19 November 2009

Book Deux

#2 - Sarah's Key by Tatiana de Rosnay

I chose Sarah's Key because it received rave reviews on all the bookseller websites as well as from one of my good friends. Also, the book is centered on the Vel d'Hiv raid, an event that I've never heard of despite being a German Studies major who focused on the Holocaust a great deal.

For a brief history lesson from information I've gathered from Wiki and the book itself, the Vel d'Hiv raid was responsible for removing thousands of Jewish families from their homes in Paris. On the night of July 16, 1942, French police under the Vichy government knocked on Jewish families' homes and demanded they come with them with only a suitcase in hand. The families were brought to the Vélodrome d'Hiver, an indoor cycling stadium, and remained there for days. No food, no water, and barely any toilets available for more than 10,000 people. The Jews were then transported to camps. Men, women, and children were separated from each other. The children were left alone in the camps as the men and women were sent to Auschwitz and immediately gassed. Of the thousands that were rounded up and sent away, only a scant amount returned.

de Rosnay uses the Vel d'Hiv in order to interweave two stories that are sixty years apart from one another.

The first story begins on the night of the Vel d'Hiv. A 10 year old French Jew named Sarah is rounded up along with her parents. In order to protect her 4 year old brother, Michel, she hides him in their secret cupboard, promising that she'll be back soon. Only she has the key to unlock the cupboard, hence the title of the book.

Sixty years later, Julia Jarmond, an American expatriate living in Paris, has been assigned to write an article on the sixtieth anniversary of the Vel d'Hiv . While she struggles to balance her family life, she becomes engrossed with the history of the Vel d'Hiv and the thousands of children and their families that were never able to return home.

Suffice it to say that Julia and Sarah's path cross in one way or another.

The book, as a concept, is successful. The chapters alternate between her story and Julia's until the middle of the book where their stories converge and Julia's perspective takes charge. I found Sarah's story gripping, come hell or high water she was determined to return to Paris and retrieve her young brother from the closet. She sees her parents lose strength and hope. Her mother becomes a mere shell of her former self, but Sarah hangs on because she knows Michel is waiting for her.

The book's weakness, however, is Julia's story. Sarah's story is told in the third person, while Julia's is in the first person. She's grating and irritating. I found her side of the story to be trivial, bordering on Chick-Lit at times. I just didn't give a shit about her marriage or how despite her living in Paris for more than half her life, she was still seen as an American.

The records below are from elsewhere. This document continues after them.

(** The loop of [getActiveConnections], for any body that copies a ready
    entry into the map at address [length ms] and skips the others.
    [acc] is the content of that map when the loop starts. *)
Lemma active_loop
    (body : string * Handle -> M unit) (ms : list (JSMap.t Handle))
    (Hbody : forall kv w,
        body kv w =
        (Normal tt,
         if ready (driver w) kv
         then Map_write (allocated (length ms))
                (JSMap.set (fst kv) (snd kv)
                   (Map_read (allocated (length ms)) w)) w
         else w))
    (entries : JSMap.t Handle) :
  forall acc w,
    maps w = ms ++ [acc] ->
    NoDup (JSMap.keys acc ++ JSMap.keys entries) ->
    for_each entries body w =
    (Normal tt, with_maps (ms ++ [acc ++ filter (ready (driver w)) entries]) w).
Proof.
  induction entries as [|[key connection] rest IH]; intros acc w Hmaps Hnd.
  - simpl. rewrite app_nil_r.
    transitivity (Normal tt, with_maps (maps w) w);
      [now rewrite with_maps_id | now rewrite Hmaps].
  - cbn [for_each filter]. unfold bind. rewrite Hbody.
    destruct (ready (driver w) (key, connection)) eqn:Hready.
    + cbn [Map_write Map_read fst snd]. rewrite Hmaps, nth_last, list_update_last.
      assert (Habsent : JSMap.get key acc = None).
      { apply JSMapFacts.get_None_keys. intros Hin.
        apply NoDup_remove_2 in Hnd. apply Hnd.
        apply in_or_app. now left. }
      rewrite (JSMapFacts.set_absent _ _ _ Habsent).
      rewrite (IH (acc ++ [(key, connection)])); cbn [maps with_maps driver].
      * rewrite <- app_assoc. reflexivity.
      * reflexivity.
      * unfold JSMap.keys in *. rewrite map_app, <- app_assoc. exact Hnd.
    + rewrite (IH acc w Hmaps); [reflexivity|].
      simpl in Hnd. now apply NoDup_remove_1 in Hnd.
Qed.

Lemma getActiveConnections_eq w :
  JSMap.wf (connections w) ->
  getActiveConnections w =
  (Normal (allocated (length (maps w))),
   with_maps (maps w ++ [filter (ready (driver w)) (connections w)]) w).
Proof.
  intros Hwf. unfold getActiveConnections, bind at 1, new_Map.
  unfold bind at 1, for_of.
  rewrite (active_loop _ (maps w)) with (acc := JSMap.empty).
  - reflexivity.
  - intros kv w'. unfold bind, connection_readyState, ready.
    destruct (drv_readyState (snd kv) (driver w') =? 1)%Z; reflexivity.
  - reflexivity.
  - exact Hwf.
Qed.

End Snapshot.

(** ** Invariants of the reachable states *)

Section Invariants.
Context {D : Driver}.
Implicit Types (w : World) (key : string) (m : JSMap.t Handle).

Lemma evict_all_cons callback callbacks m :
  evict_all (callback :: callbacks) m =
  evict_all callbacks (evict_all [callback] m).
Proof. reflexivity. Qed.

Lemma evict_one_In x callback m : In x (evict_all [callback] m) -> In x m.
Proof.
  unfold evict_all. simpl. destruct (evicts callback); [|trivial].
  apply JSMapFacts.delete_In.
Qed.

Lemma evict_one_wf callback m : JSMap.wf m -> JSMap.wf (evict_all [callback] m).
Proof.
  unfold evict_all. simpl. destruct (evicts callback); [|trivial].
  apply JSMapFacts.wf_delete.
Qed.

Lemma evict_all_In x callbacks m : In x (evict_all callbacks m) -> In x m.
Proof.
  revert m. induction callbacks as [|c cs IH]; intros m; [trivial|].
  rewrite evict_all_cons. intros H. apply (evict_one_In x c), IH, H.
Qed.

Lemma evict_all_wf callbacks m : JSMap.wf m -> JSMap.wf (evict_all callbacks m).
Proof.
  revert m. induction callbacks as [|c cs IH]; intros m; [trivial|].
  rewrite evict_all_cons. intros H. now apply IH, evict_one_wf.
Qed.

Lemma evict_all_None key callbacks m :
  JSMap.get key m = None -> JSMap.get key (evict_all callbacks m) = None.
Proof.
  rewrite !JSMapFacts.get_None_keys. intros H Hin. apply H.
  apply in_map_iff in Hin. destruct Hin as [[k v] [Hk Hin]]. simpl in Hk. subst k.
  apply evict_all_In in Hin. now apply (JSMapFacts.In_keys key v).
Qed.

Lemma evict_all_gone key callback callbacks m :
  JSMap.wf m -> In callback callbacks -> evicts callback = Some key ->
  JSMap.get key (evict_all callbacks m) = None.
Proof.
  revert m. induction callbacks as [|c cs IH]; intros m Hwf Hin Hev; [destruct Hin|].
  rewrite evict_all_cons. destruct Hin as [->|Hin].
  - apply evict_all_None. unfold evict_all. simpl. rewrite Hev.
    now apply JSMapFacts.get_delete_same.
  - apply IH; [now apply evict_one_wf|assumption|assumption].
Qed.

Lemma Inv_new env d : Inv (new_ConnectionsContext env d).
Proof.
  split; [apply JSMapFacts.wf_empty|]. intros key c [].
Qed.

(** Any state with the same listeners and a sub-map of the entries. *)
Lemma Inv_shrink w w' :
  Inv w ->
  JSMap.wf (connections w') ->
  (forall x, In x (connections w') -> In x (connections w)) ->
  (forall x, In x (listeners w) -> In x (listeners w')) ->
  Inv w'.
Proof.
  intros [_ Hl] Hwf Hsub Hls. split; [assumption|].
  intros key c Hin. destruct (Hl key c (Hsub _ Hin)) as [H1 H2].
  split; now apply Hls.
Qed.

Lemma Inv_connect tenantId key w :
  Inv w -> Inv (snd (getConnection_connect tenantId key w)).
Proof.
  intros HI. rewrite getConnection_connect_eq. cbv zeta.
  destruct (drv_createConnection _ _ _) as [[error|c] d]; cbn [snd].
  - apply (Inv_shrink w); cbn; try tauto. apply HI.
  - destruct HI as [Hwf Hl]. split; cbn.
    + now apply JSMapFacts.wf_set.
    + intros k' c' Hin. cbn in Hin.
      apply JSMapFacts.set_In in Hin. destruct Hin as [Heq|Hin].
      * injection Heq as -> ->. split; apply in_or_app; right; simpl; tauto.
      * destruct (Hl k' c' Hin) as [H1 H2].
        split; apply in_or_app; now left.
Qed.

Her French husband and his family embody the arrogant French stereotype. Come on, Julia. If your husband was always this bad, why did you bother falling in love with the bastard? Even when de Rosnay tries to make Bertrand (Julia's husband) a sympathetic character, I wanted to kick him in the face. Furthermore, the end of the story pissed me the hell off. It's too much of a spoiler to even describe the situation, but all I can say is, seriously Julia?

If you read my review of The Shadow of the Wind, you might remember my heart fluttering over how Zafón managed to make you ache with the characters. de Rosnay doesn't do this, not with Julia. I read the words and could only reply with "meh," when it came to Julia's family struggles. Sarah, on the other hand, was much easier to relate to. We all have family and in my case, I have a younger brother whom I still try to protect even though he's 17. It wasn't hard to connect with Sarah in that way.

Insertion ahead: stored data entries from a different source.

(** C7.  The ingestion writes [articles] only through the refresh: with
    any refresh that leaves [articles] alone, so does the whole
    operation; and an ingestion of [App] that sends no search leaves
    [articles] as it was. *)
Theorem ingest_leaves_results_to_search net w :
  (forall refresh,
     (forall w0, articles (ui (run net refresh w0).2) = articles (ui w0)) ->
     articles (ui (run net (ingest_with refresh) w).2) = articles (ui w)) /\
  (forall now,
     sent (run net (ingestArticles now) w).2 = sent w ++ [ingest_request] ->
     articles (ui (run net (ingestArticles now) w).2) = articles (ui w)).
Proof.
  split.
  - intros refresh Hrefresh. ingest_paths net w; try done.
    match goal with |- context [run net refresh ?w0] =>
      specialize (Hrefresh w0); destruct (run net refresh w0) as [[e | []] w1]
    end; cbn -[fetchArticles] in *; done.
  - intros now. ingest_paths net w; try done.
    rewrite run_fetchArticles. cbn. rewrite <- app_assoc. cbn.
    intros H. apply app_inv_head in H. discriminate.
Qed.

(** ** The event loop: one ingestion at a time *)

Lemma quiet_bind {A B} (m : Async A) (f : A -> Async B) :
  Quiet m -> (forall a, Quiet (f a)) -> Quiet (bind m f).
Proof.
  intros Hm Hf. induction Hm; cbn; try constructor; auto.
Qed.

Lemma quiet_try_catch {A} (m : Async A) (h : Exn -> Async A) :
  Quiet m -> (forall e, Quiet (h e)) -> Quiet (try_catch m h).
Proof.
  intros Hm Hh. induction Hm; cbn; try constructor; auto.
Qed.

Lemma quiet_eval {A} (o : Outcome A) : Quiet (eval o).
Proof. destruct o; constructor. Qed.

Lemma quiet_fetchArticles query currentFilters :
  Quiet (fetchArticles query currentFilters).
Proof.
  unfold fetchArticles.
  apply quiet_bind; [repeat constructor; done | intros _].
  apply quiet_bind; [| intros; repeat constructor; done].
  apply quiet_try_catch; [| intros; repeat constructor; done].
  apply quiet_bind; [constructor; [done | apply quiet_eval] | intros response].
  apply quiet_bind; [constructor; apply quiet_eval | intros data].
  apply quiet_bind; [apply quiet_eval | intros _].
  apply quiet_bind; [apply quiet_eval | intros results].
  repeat constructor; done.
Qed.

Lemma closing_finally {A} (m : Async A) (h : Exn -> Async A) :
  Quiet m ->
  (forall e, Closing (bind (h e) finally_idle)) ->
  Closing (bind (try_catch m h) finally_idle).
Proof.
  intros Hm Hh. induction Hm; cbn; auto; constructor; auto.
Qed.

Lemma advance_ingestArticles now w :
  exists k,
    advance (ingestArticles now) w =
      (mkWorld (apply_setter (setIngestStatus VNull) (apply_setter (setIngesting true) (ui w)))
         (sent w ++ [ingest_request]),
       Some (OnFetch ingest_request k)) /\
    forall r, Closing (k r).
Proof.
  unfold ingestArticles, ingest_with. cbn -[fetchArticles].
  eexists. split; [reflexivity |]. intros r.
  apply (closing_finally
           (bind (eval r) (fun response : Response =>
              bind (json response) (fun data =>
                bind (call (setIngestStatus data)) (fun _ =>
                  bind (eval (get data "error")) (fun error =>
                    if negb (truthy error)
                    then fetchArticles (searchQuery now) (filters now)
                    else Ret tt)))))).
  - apply quiet_bind; [apply quiet_eval | intros response].
    apply quiet_bind; [constructor; apply quiet_eval | intros data].
    apply quiet_bind; [repeat constructor; done | intros _].
    apply quiet_bind; [apply quiet_eval | intros error].
    destruct (negb (truthy error)); [apply quiet_fetchArticles | constructor].
  - intros e. cbn. repeat constructor; done.
Qed.

Lemma apply_setter_ingesting s u :
  (forall b, s <> setIngesting b) -> ingesting (apply_setter s u) = ingesting u.
Proof. intros Hs. destruct s; cbn; try done. by destruct (Hs b). Qed.

Lemma advance_quiet (m : Async unit) w :
  Quiet m ->
  ingesting (ui (advance m w).1) = ingesting (ui w) /\
  forall t, (advance m w).2 = Some t ->
    rest_of Quiet t /\ awaits_post (Search, t) = false.
Proof.
  intros Hm. revert w. induction Hm; intros w; cbn.
  - done.
  - done.
  - destruct (IHHm (mkWorld (apply_setter s (ui w)) (sent w))) as [Hi Ht].
    cbn in Hi. rewrite Hi. split; [by apply apply_setter_ingesting | done].
  - split; [done |]. intros t [= <-]. split; [done |].
    unfold awaits_post. cbn. rewrite H. done.
  - split; [done |]. intros t [= <-]. done.
Qed.

Lemma advance_closing (m : Async unit) w :
  Closing m ->
  match (advance m w).2 with
  | Some t => rest_of Closing t /\ ingesting (ui (advance m w).1) = ingesting (ui w)
  | None => ingesting (ui (advance m w).1) = false
  end.
Proof.
  intros Hm. revert w. induction Hm; intros w; cbn; try done.
  specialize (IHHm (mkWorld (apply_setter s (ui w)) (sent w))).
  destruct (advance k _) as [w' [t |]]; cbn in *; [| done].
  destruct IHHm as [Ht Hi]. split; [done |]. rewrite Hi.
  by apply apply_setter_ingesting.
Qed.

Section Counting.

Context {A : Type} (P : A -> Prop) `{!forall x, Decision (P x)}.

Lemma count_insert (l : list A) i x y :
  l !! i = Some x -> (P x <-> P y) ->
  length (filter P (<[i := y]> l)) = length (filter P l).
Proof.
  intros Hi Hxy.
  rewrite <- (take_drop_middle l i x Hi) at 2.
  rewrite insert_take_drop by (by eapply lookup_lt_Some).
  rewrite !filter_app, !filter_cons, !length_app.
  destruct (decide (P x)), (decide (P y)); tauto || done.
Qed.

Lemma count_delete (l : list A) i x :
  l !! i = Some x ->
  length (filter P l) = length (filter P (delete i l)) + (if decide (P x) then 1 else 0).
Proof.
  intros Hi.
  rewrite <- (take_drop_middle l i x Hi) at 1.
  rewrite delete_take_drop.
  rewrite !filter_app, !filter_cons, !length_app.
  destruct (decide (P x)); cbn; lia.
Qed.

End Counting.

Lemma posts_are_ingests (l : list (Operation * Task)) :
  Forall well_formed l ->
  length (filter (fun p => awaits_post p = true) l)
    <= length (filter (fun p => p.1 = Ingest) l).
Proof.
  induction 1 as [| [op t] l Hp _ IH]; [done |].
  rewrite !filter_cons. unfold well_formed in Hp. cbn in *.
  destruct op; cbn in *.
  - destruct Hp as [_ ->].
    repeat case_decide; try done; cbn; lia.
  - repeat case_decide; try done; cbn; lia.
Qed.

Lemma invariant_spawn_search m s :
  Quiet m -> invariant s -> invariant (spawn Search m s).
Proof.
  intros Hm [Hwf Hcount]. unfold spawn.
  destruct (advance_quiet m (world s) Hm) as [Hi Ht].
  destruct (advance m (world s)) as [w' t]. cbn in *.
  split; cbn.
  - apply Forall_app. split; [done |].
    destruct t as [t |]; [| done].
    apply Forall_singleton. by apply Ht.
  - unfold in_flight in *. cbn. rewrite filter_app, length_app, Hcount, Hi.
    destruct t as [t |]; [| cbn; lia].
    rewrite filter_cons. case_decide; [done | cbn; lia].
Qed.

Lemma invariant_click_ingest s :
  invariant s ->
  can_click_ingest (ui (world s)) = true ->
  invariant (click_ingest s).
Proof.
  intros [Hwf Hcount] Hclick. unfold click_ingest, spawn.
  destruct (advance_ingestArticles (ui (world s)) (world s)) as (k & -> & Hk).
  unfold can_click_ingest in Hclick. cbn in Hclick.
  apply andb_true_iff in Hclick as [_ Hidle]. apply negb_true_iff in Hidle.
  rewrite Hidle in Hcount.
  split; cbn.
  - apply Forall_app. split; [done |]. by apply Forall_singleton.
  - unfold in_flight in *. cbn. rewrite filter_app, length_app, Hcount.
    rewrite filter_cons. case_decide; done.
Qed.

Lemma invariant_resume s i op t m :
  invariant s ->
  pending s !! i = Some (op, t) ->
  (forall P, rest_of P t -> P m) ->
  invariant (resume i op m s).
Proof.
  intros [Hwf Hcount] Hi Hm. unfold resume.
  pose proof (Forall_lookup_1 _ _ _ _ Hwf Hi) as Hp.
  unfold well_formed in Hp. cbn in Hp. unfold in_flight in *.
  destruct op.
  - destruct Hp as [Hq _]. apply Hm in Hq.
    destruct (advance_quiet m (world s) Hq) as [Hing Ht].
    destruct (advance m (world s)) as [w' [t' |]]; cbn in *; split; cbn.
    + apply Forall_insert; [done |]. by apply Ht.
    + rewrite (count_insert _ _ _ _ _ Hi) by done. by rewrite Hing.
    + by apply Forall_delete.
    + rewrite Hing, <- Hcount, (count_delete _ _ _ _ Hi). cbn.
      case_decide; [done | lia].
  - apply Hm in Hp.
    pose proof (advance_closing m (world s) Hp) as Hadv.
    destruct (advance m (world s)) as [w' [t' |]]; cbn in *; split; cbn.
    + apply Forall_insert; [done |]. by destruct Hadv.
    + rewrite (count_insert _ _ _ _ _ Hi) by done. destruct Hadv as [_ ->]. done.
    + by apply Forall_delete.
    + rewrite Hadv. rewrite (count_delete _ _ _ _ Hi) in Hcount. cbn in Hcount.
      case_decide; [| done]. destruct (ingesting (ui (world s))); lia.
Qed.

I'm still not sure how I feel about the book. I loved Sarah's story, but couldn't stand Julia's character for the life of me. I could have done without Julia and her emotional struggles that were only connected to Sarah's story because she made them be.

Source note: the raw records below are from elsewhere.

Lemma alpha_convert_removes_old_witness :
  free_in (name (ident_at "x" 1 1))
    (alpha_convert (Identifier (ident_at "x" 1 3)) (ident_at "x" 1 1) (ident_at "x$1" 1 1))
  = false.
Proof. apply alpha_convert_removes_old. discriminate. Defined.





(** X21.  The substitution of [apply] removes the parameter: when it does not
    occur free in the argument, it does not occur free in the result. *)
Theorem apply_walk_removes_param (param : Ident) (applicant body : Expression) :
  free_in (name param) applicant = false →
  free_in (name param) (apply_walk param applicant body) = false.
Proof.
  intros Happ.
  induction body as [i|l p body IH|l e IH|l f IHf a IHa]; cbn [apply_walk].
  - unfold ident_eq. by destruct (String.eqb (name i) (name param)) eqn:Hi.
  - unfold ident_eq. rewrite String.eqb_sym.
    destruct (String.eqb (name p) (name param)) eqn:Hp; cbn [free_in].
    + by rewrite Hp.
    + by rewrite IH, andb_false_r.
  - exact IH.
  - cbn [free_in]. by rewrite IHf, IHa.
Qed.

Lemma apply_walk_removes_param_witness :
  free_in (name (ident_at "x" 1 2))
    (apply_walk (ident_at "x" 1 2) (Identifier (ident_at "a" 1 7))
       (Identifier (ident_at "x" 1 4)))
  = false.
Proof. apply apply_walk_removes_param. reflexivity. Defined.

(** ** More on the normalizer *)


Lemma eval_is_value (fuel : nat) (e v : Expression) :
  eval fuel e = Done v → is_value v = true.
Proof.
  revert e v. induction fuel as [|fuel IH]; intros e v H; [discriminate|].
  cbn [eval] in H. destruct e as [i|l param body|l e|l func applicant].
  - by injection H as <-.
  - by injection H as <-.
  - by apply (IH e).
  - destruct (eval fuel func) as [func'| |] eqn:Hfunc; try discriminate.
    destruct (eval fuel applicant) as [applicant'| |] eqn:Happ; try discriminate.
    cbn [mbind run_mbind run_bind] in H.
    destruct (is_Lambda func') eqn:Hlam.
    + destruct (apply func' applicant') as [r| |]; try discriminate.
      by apply (IH r).
    + injection H as <-. cbn [is_value].
      by rewrite Hlam, (IH _ _ Hfunc), (IH _ _ Happ).
Qed.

Sarah gets a high five for being the most determined and strong 10 year old ever, but I'd like to trip Julia and make her fall into the Seine.


  1. jen,
    love the last part.
    trip julia and make her fall into the seine...
    but i agree with you.

    i wish there was more to sarah's side. julia's side of the story dragged on a bit too much.

    -jack jack

  2. I read this last year for the first Cannonball Read, and I enjoyed it. I definitely think you are right, though - Julia wasn't nearly as interesting, and the parts with her that were the best were when she was researching Sarah. I also could have done without the romantic angle. Still, I didn't have a strong dislike to her.
    I've read a lot of novels involving WWII and the Holocaust, and sometimes I seriously wonder if people just pick that subject because it doesn't take much to make people sympathize when that's the topic. It's like just mentioning the Holocaust is a short cut to making people get emotionally involved. I read Those Who Save Us (or something like that) around the same time and it had a similar issue where the past was much more interesting than the characters in the present.